The starting irinotecan dosage (15 mg/m2/d) was 75% of the single-agent MTD given intravenously on the same schedule.2 In the absence of grade 3/4 toxicity, the dosage was to be escalated to 20 mg/m2/d in cohorts of three patients. The starting gefitinib dosage was 150 mg/m2/d (less than half the pediatric single-agent MTD of 400 mg/m2/d).19 Gefitinib was given on day −1 of the first course for single-dose pharmacokinetic studies, which are now of less interest and are not reported here. This dose is accounted for in the interest of accuracy but played no role in our analyses. No drug was given the next day (day 0). Irinotecan was given alone on day 1, and daily gefitinib was started on day 2. If dose-limiting gefitinib toxicity occurred, the gefitinib dosage was to be reduced by 25% in a subsequent cohort. No intrapatient dose escalation was permitted. Unacceptable or dose-limiting toxicity (DLT) was defined as grade 4 hematologic toxicity lasting more than 7 days, grade 4 thrombocytopenia requiring transfusion on more than 2 occasions within 7 days, any interruption of gefitinib treatment for toxicity, or grade 3/4 nonhematologic toxicity (with the exception of grade 3 nausea, vomiting, transient ALT/AST elevation, fever or infection) in two of a cohort of three to six patients. The MTD was defined as the dose immediately below that at which the DLT was identified. The first course of treatment (21 days) was used to assess DLT. Courses were repeated at 3-week intervals in the absence of disease progression or DLT. Patients with evidence of progressive disease after any cycle of treatment were removed from the study. A 25% reduction of the gefitinib dosage was permitted after reversible grade 3/4 toxicity in the absence of progressive disease.

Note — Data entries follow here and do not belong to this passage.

(** [f"f {v1} {v2} {v3}"], the indices already 1-based. *)
Definition face_line (v1 v2 v3 : Z) : string :=
  ("f " ++ Str.of_int v1 ++ " " ++ Str.of_int v2 ++ " " ++ Str.of_int v3)%string.

Fixpoint face_lines (fs : list Z) : result (list string) :=
  match fs with
  | [] => Ok []
  | a :: b :: c :: rest =>
      ls <- face_lines rest ;;
      Ok (face_line (a + 1) (b + 1) (c + 1) :: ls)
  | _ => Raise IndexError
  end.

(** [data['triangles'].get(key, [])] *)
Definition get_or_empty {A : Type} (o : option (list A)) : list A :=
  match o with
  | Some l => l
  | None => []
  end.

Definition json_to_obj (data : document) (name : string) : result (list string) :=
  match doc_triangles data with
  | None => Raise ValueError
  | Some t =>
      let vertices := get_or_empty (tri_v t) in
      let faces := get_or_empty (tri_f t) in
      match vertices with
      | [] => Raise ValueError
      | _ :: _ =>
          let num_vertices := (len vertices / 3)%Z in
          let num_faces := (len faces / 3)%Z in
          _ <- bounds_xyz_loop vertices (initial_bounds, (infinity, neg_infinity)) ;;
          vlines <- vertex_lines vertices ;;
          flines <- face_lines faces ;;
          Ok (header name num_vertices num_faces ++ vlines ++ [""%string] ++ flines)
      end
  end.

With the first two cohorts of patients, four DLTs were seen, all on day 10 or later, requiring a study amendment administering concomitant oral gefitinib for 12 days rather than for 21 days of each course.
Patients who received a second course of therapy received 9 of 10 irinotecan doses intravenously but were administered irinotecan orally on day 9, and serial blood samples were obtained for pharmacokinetic analysis. After the MTDs of gefitinib and irinotecan were determined on the basis of toxicity during course 1, subsequent patients were to be enrolled at the MTD to assess the toxicity of two or more courses.
On the basis of our previous phase I study using cefixime to ameliorate the dose-limiting diarrhea of irinotecan,9 we amended this study a second time after the MTD was established to allow subsequent cohorts to receive prophylactic cefixime 8 mg/kg (maximum, 400 mg) once daily, beginning 1 day before irinotecan and continuing for 14 days, in an attempt to further escalate the irinotecan dosage. If cefixime was not commercially available, patients received cefpodoxime 10 mg/kg/d twice per day orally on the same schedule.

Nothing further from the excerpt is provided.